In August 1958 appellant parked his car in the building and walked around to enter the restaurant by its front door on Ninth Street. Having entered and sought service, he was refused it. Thereafter he filed this declaratory judgment action in the Court of Chancery. On motions for summary judgment, based on the pleadings and affidavits, the Chancellor concluded, contrary to the contentions of respondents, that whether in fact the lease was a “device” or was executed in good faith, it would not “serve to insulate the public authority from the force and effect of the Fourteenth Amendment.” 150 A. 2d 197, 198. He found it not necessary, therefore, to pass upon *721the rights of private restaurateurs under state common and statutory law, including 24 Del. Code § 1501. The Supreme Court of Delaware reversed, as we mentioned above, holding that Eagle “in the conduct of its business, is acting in a purely private capacity.” It, therefore, denied appellant’s claim under the Fourteenth Amendment. Upon reaching the application of state law, it held, contrary to appellant’s assertion that Eagle maintained an inn, that Eagle’s operation was “primarily a restaurant and thus subject to the provisions of 24 Del. C. § 1501, which does not compel the operator of a restaurant to give service to all persons seeking such.” — Del., at —, 157 A. 2d, at 902. Delaware’s highest court has thus denied the equal protection claim of the appellant as well as his state-law contention concerning the applicability of § 1501.

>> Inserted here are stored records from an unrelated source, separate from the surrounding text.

Lemma ensure_node_dom id g : dom (nodes (ensure_node id g)) = {[id]} ∪ dom (nodes g).
Proof.
  unfold ensure_node. destruct (nodes g !! id) eqn:E; cbn.
  - assert (id ∈ dom (nodes g)) by by apply elem_of_dom. set_solver.
  - by rewrite dom_insert_L.
Qed.
Lemma ensure_node_seen id g : seen (ensure_node id g) = seen g.
Proof. unfold ensure_node. by destruct (nodes g !! id). Qed.
Lemma ensure_node_edges id g : edges (ensure_node id g) = edges g.
Proof. unfold ensure_node. by destruct (nodes g !! id). Qed.
Lemma add_edge_parts a b g :
  nodes (add_edge a b g) = nodes g /\ seen (add_edge a b g) = seen g
  /\ edges (add_edge a b g) = list_to_set (links [a; b]) ∪ edges g.
Proof.
  unfold add_edge. cbn. case_bool_decide; cbn; [set_solver|]. split; [done|]. split; [done|]. set_solver.
Qed.

Lemma no_act_of_unknown g id : graph_ok g -> id <> [] -> nodes g !! id = None -> acts_of (seen g) id = ∅.
Proof.
  intros H Hne E. apply set_eq. intros k. unfold acts_of. rewrite elem_of_filter. split; [|set_solver].
  intros [<- Hk]. apply not_elem_of_dom in E. by destruct (E (ok_actors _ H k Hk Hne)).
Qed.
Lemma ensure_node_ok id g : graph_ok g -> id <> [] -> graph_ok (ensure_node id g).
Proof.
  intros H Hne. unfold ensure_node. destruct (nodes g !! id) eqn:E; [done|].
  split; cbn.
  - intros id' n. destruct (decide (id = id')) as [<-|Hn].
    + rewrite lookup_insert_eq. intros [= <-]. pose proof (no_act_of_unknown g id H Hne E) as Hz.
      split; [done|]. split; [done|]. rewrite Hz. split; [by rewrite size_empty|].
      split; [|by left]. intros k Hk Ha. cbn. exfalso.
      assert (k ∈ acts_of (seen g) id) as Hin by (unfold acts_of; by apply elem_of_filter). rewrite Hz in Hin. set_solver.
    + rewrite lookup_insert_ne by done. apply (ok_tallied _ H).
  - intros k Hk Ha. pose proof (ok_actors _ H k Hk Ha). rewrite dom_insert_L. set_solver.
  - intros id'. rewrite dom_insert_L. intros [->%elem_of_singleton|Hd]%elem_of_union; [done|]. by apply (ok_named _ H).
  - intros a b Hab. destruct (ok_edges _ H a b Hab) as (?&?&?). rewrite dom_insert_L. set_solver.
Qed.
Lemma add_edge_ok a b g :
  graph_ok g -> a ∈ dom (nodes g) -> b ∈ dom (nodes g) -> graph_ok (add_edge a b g).
Proof.
  intros H Ha Hb. unfold add_edge. case_bool_decide as Hab; [done|]. destruct H as [H1 H2 H3 H4].
  split; cbn; try done. intros x y [[= -> ->]%elem_of_singleton|Hxy]%elem_of_union; [done|]. by apply H4.
Qed.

On the jurisdictional question, we agree that the judgment of Delaware’s court does not depend for its ultimate support upon a determination of the constitutional validity of a state statute, but rather upon the holding that on the facts Eagle’s racially discriminatory action was exercised in “a purely private capacity” and that it was, therefore, beyond the prohibitive scope of the Fourteenth Amendment.

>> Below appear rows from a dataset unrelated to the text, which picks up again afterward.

(* ===== verification/JsonCode.v ===== *)
(** * JsonCode: a reader and a writer of JSON values

    serde_json's reader and writer are parameters of the components that use
    them.  This pair has the behaviour they document (an object is written
    between braces on one line, and what is written is read back), so that a
    property stated over every such pair can be applied to one.  A value is
    written as a list of integers in decimal, each with its comma. *)
From S2P Require Import Prelude Text Json Signing.

(** ** A value as integers *)

Definition counted (s : str) : list Z := Z.of_nat (length s) :: s.
Definition sign_of (b : bool) : Z := if b then 1 else 0.

Fixpoint stream (v : value) : list Z :=
  match v with
  | VNull => [0]
  | VBool b => [1; sign_of b]
  | VNum (NInt z) => [2; z]
  | VNum (NFloat x) => [3; sign_of (f_neg x); f_exp x] ++ counted (f_digits x)
  | VStr s => 4 :: counted s
  | VArr items => 5 :: Z.of_nat (length items) :: concat (map stream items)
  | VObj ms => 6 :: Z.of_nat (length ms) :: concat (map (fun kv => counted kv.1 ++ stream kv.2) ms)
  end.

Definition take_counted (l : list Z) : option (str * list Z) :=
  match l with n :: l => Some (firstn (Z.to_nat n) l, skipn (Z.to_nat n) l) | [] => None end.

(** [n] things read one after the other. *)
Fixpoint times {A} (read : list Z -> option (A * list Z)) (n : nat) (l : list Z) : option (list A * list Z) :=
  match n with
  | O => Some ([], l)
  | S n => let! (a, l) := read l in let! (rest, l) := times read n l in Some (a :: rest, l)
  end.

(** Fuel bounds the nesting. *)
Fixpoint unstream (fuel : nat) (l : list Z) : option (value * list Z) :=
  match fuel, l with
  | S fuel, tag :: l =>
      if tag =? 0 then Some (VNull, l)
      else if tag =? 1 then match l with b :: l => Some (VBool (b =? 1), l) | [] => None end
      else if tag =? 2 then match l with z :: l => Some (VNum (NInt z), l) | [] => None end
      else if tag =? 3 then
        match l with
        | b :: e :: l => let! (ds, l) := take_counted l in Some (VNum (NFloat (F64 (b =? 1) ds e)), l)
        | _ => None
        end
      else if tag =? 4 then let! (s, l) := take_counted l in Some (VStr s, l)
      else
        match l with
        | n :: l =>
            if tag =? 5 then let! (vs, l) := times (unstream fuel) (Z.to_nat n) l in Some (VArr vs, l)
            else
              let! (ms, l) := times (fun l => let! (k, l) := take_counted l in let! (v, l) := unstream fuel l in Some ((k, v), l))
                                (Z.to_nat n) l in
              Some (VObj ms, l)
        | [] => None
        end
  | _, _ => None
  end.

Fixpoint depth (v : value) : nat :=
  match v with
  | VArr items => S (fold_right (fun v d => Nat.max (depth v) d) O items)
  | VObj ms => S (fold_right (fun kv d => Nat.max (depth kv.2) d) O ms)
  | _ => O
  end.

Lemma take_counted_app s l : take_counted (counted s ++ l) = Some (s, l).
Proof. unfold take_counted, counted. simpl. rewrite Nat2Z.id, take_app_length, drop_app_length. done. Qed.

Lemma times_concat {A} (read : list Z -> option (A * list Z)) (write : A -> list Z) xs rest :
  Forall (fun a => forall l, read (write a ++ l) = Some (a, l)) xs ->
  times read (length xs) (concat (map write xs) ++ rest) = Some (xs, rest).
Proof.
  induction 1 as [|a xs Ha _ IH]; [done|]. cbn [length times map concat]. rewrite <- app_assoc, Ha, IH. done.
Qed.

Lemma sign_of_eq b : (sign_of b =? 1) = b.
Proof. by destruct b. Qed.

Lemma unstream_stream v : forall fuel rest, (depth v < fuel)%nat -> unstream fuel (stream v ++ rest) = Some (v, rest).
Proof.
  induction v as [|b|[z|[n ds e]]|s|vs IH|ms IH] using value_nested_ind; intros [|fuel] rest Hf; try (simpl in Hf; lia).
  - done.
  - simpl. by rewrite sign_of_eq.
  - done.
  - cbn [unstream stream f_neg f_exp f_digits app]. change (3 =? 0) with false. change (3 =? 1) with false.
    change (3 =? 2) with false. change (3 =? 3) with true. cbv iota. by rewrite take_counted_app, sign_of_eq.
  - cbn [unstream stream app]. change (4 =? 0) with false. change (4 =? 1) with false.
    change (4 =? 2) with false. change (4 =? 3) with false. change (4 =? 4) with true. cbv iota. by rewrite take_counted_app.
  - cbn [unstream stream app]. change (5 =? 0) with false. change (5 =? 1) with false.
    change (5 =? 2) with false. change (5 =? 3) with false. change (5 =? 4) with false. change (5 =? 5) with true. cbv iota.
    rewrite Nat2Z.id, times_concat; [done|]. cbn [depth] in Hf. clear rest. induction IH as [|v vs Hv _ IH]; [constructor|].
    cbn [fold_right] in Hf. constructor; [intros l; apply Hv; lia|apply IH; lia].
  - cbn [unstream stream app]. change (6 =? 0) with false. change (6 =? 1) with false.
    change (6 =? 2) with false. change (6 =? 3) with false. change (6 =? 4) with false. change (6 =? 5) with false. cbv iota.
    rewrite Nat2Z.id, times_concat; [done|]. cbn [depth] in Hf. clear rest. induction IH as [|[k v] ms Hv _ IH]; [constructor|].
    cbn [fold_right snd] in *. constructor; [|apply IH; lia]. intros l. cbn [fst snd].
    rewrite <- app_assoc, take_counted_app, Hv by lia. done.
Qed.

Lemma depth_length v : (depth v < length (stream v))%nat.
Proof.
  assert (Hc : forall s, length (counted s) = S (length s)) by done.
  induction v as [|b|[z|x]|s|vs IH|ms IH] using value_nested_ind; simpl; try lia.
  - induction IH as [|v vs Hv _ IH]; simpl; [lia|]. rewrite length_app. lia.
  - induction IH as [|[k v] ms Hv _ IH]; simpl in *; [lia|]. rewrite !length_app. lia.
Qed.

(** ** The integers as text *)

Definition code_body (v : value) : str := flat_map (fun z => dec z ++ [44]) (stream v).
Definition code_text (v : value) : str := [123] ++ code_body v ++ [125].

Definition read_int (s : str) : Z :=
  match s with c :: t => if c =? 45 then - digits_value t else digits_value s | [] => 0 end.
Definition code_read (bs : list Z) : option value :=
  match bs with
  | 123 :: bs =>
      let l := map read_int (split_char 44 (removelast bs)) in
      let! (v, _) := unstream (length l) l in Some v
  | _ => None
  end.

Lemma dec_chars n : Forall (fun c => 45 <= c <= 57) (dec n) /\ 44 ∉ dec n /\ read_int (dec n) = n.
Proof.
  assert (Hall : forall m, 0 <= m -> Forall (fun c => 48 <= c <= 57) (dec_nat m) /\ digits_value (dec_nat m) = m).
  { intros m Hm. destruct (dec_nat_spec m Hm) as (H & _ & Hv). split; [|done].
    unfold all_digits in H. apply forallb_Forall in H. eapply Forall_impl; [exact H|].
    unfold ascii_digit. intros c Hc. simpl in Hc. lia. }
  assert (Hrange : forall m, 0 <= m -> Forall (fun c => 45 <= c <= 57) (dec_nat m) /\ 44 ∉ dec_nat m).
  { intros m Hm. destruct (Hall m Hm) as [H _]. split; [eapply Forall_impl; [exact H|]; intros c Hc; simpl in Hc; lia|].
    intros Hin. rewrite List.Forall_forall in H. apply list_elem_of_In, H in Hin. lia. }
  unfold dec. destruct (n <? 0) eqn:E; b2p.
  - destruct (Hall (- n)) as [_ Hv]; [lia|]. destruct (Hrange (- n)) as [Hr Hn]; [lia|]. split; [|split].
    + constructor; [lia|done].
    + apply not_elem_of_cons. done.
    + simpl. rewrite Hv. lia.
  - destruct (Hall n E) as [Hd Hv]. destruct (Hrange n E) as [Hr Hn]. split; [done|]. split; [done|].
    unfold read_int. destruct (dec_nat n) as [|c t] eqn:El; [by unfold digits_value in Hv|].
    apply Forall_inv in Hd. destruct (Z.eqb_spec c 45); [lia|done].
Qed.

Lemma code_chars v : Forall (fun c => 44 <= c <= 57) (code_body v).
Proof.
  unfold code_body. induction (stream v) as [|z l IH]; [constructor|]. cbn [flat_map]. apply Forall_app. split; [|exact IH].
  apply Forall_app. split; [|by repeat constructor]. eapply Forall_impl; [apply dec_chars|]. intros c Hc. simpl in Hc. lia.
Qed.

Lemma read_stream l : map read_int (split_char 44 (flat_map (fun z => dec z ++ [44]) l)) = l ++ [0].
Proof.
  induction l as [|z l IH]; [done|]. cbn [flat_map]. rewrite <- app_assoc. cbn [app].
  destruct (dec_chars z) as (_ & Hn & Hr). rewrite split_char_app by done. cbn [map app]. by rewrite Hr, IH.
Qed.

Lemma code_round v : code_read (str_bytes (code_text v)) = Some v.
Proof.
  rewrite str_bytes_ascii.
  - unfold code_text, code_read. simpl. rewrite removelast_last. unfold code_body. rewrite read_stream, unstream_stream; [done|].
    rewrite length_app. simpl. pose proof (depth_length v). lia.
  - unfold code_text. rewrite !Forall_app. split_and!; [by repeat constructor| |by repeat constructor].
    eapply Forall_impl; [apply code_chars|]. simpl. lia.
Qed.

Definition code_json : JsonText := {| json_of := code_read; json_text := code_text |}.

The Civil Rights Cases, 109 U. S. 3 (1883), “embedded in our constitutional law” the principle “that the action inhibited by the first section [Equal Protection Clause] of the Fourteenth Amendment is only such action as may fairly be said to be that of the States. That Amendment erects no shield against merely private conduct, however discriminatory or wrongful.” Chief Justice Vinson in Shelley v. Kraemer, 334 U. S. 1, 13 (1948). It was language in the opinion in the Civil Rights Cases, supra, that phrased the broad test of state responsibility under the Fourteenth Amendment, predicting its consequence upon “State action of every kind . . . which denies . . . *722the equal protection of the laws.” At p. 11. And only two Terms ago, some 75 years later, the same concept of state responsibility was interpreted as necessarily following upon “state participation through any arrangement, management, funds or property.” Cooper v. Aaron, 358 U. S. 1, 4 (1958). It is clear, as it always has been since the Civil Rights Cases, supra, that “Individual invasion of individual rights is not the subject-matter of the amendment,” at p. 11, and that private conduct abridging individual rights does no violence to the Equal Protection Clause unless to some significant extent the State in any of its manifestations has been found to have become involved in it. Because the virtue of the right to equal protection of the laws could lie only in the breadth of its application, its constitutional assurance was reserved in terms whose imprecision was necessary if the right were to be enjoyed in. the variety of individual-state relationships which the Amendment was designed to embrace. For the same reason, to fashion and apply a precise formula for recognition of state responsibility under the Equal Protection Clause is an “impossible task” which “This Court has never attempted.” Kotch v. Pilot Comm’rs, 330 U. S. 552, 556. Only by sifting facts and weighing circumstances can the nonobvious involvement of the State in private conduct be attributed its true significance.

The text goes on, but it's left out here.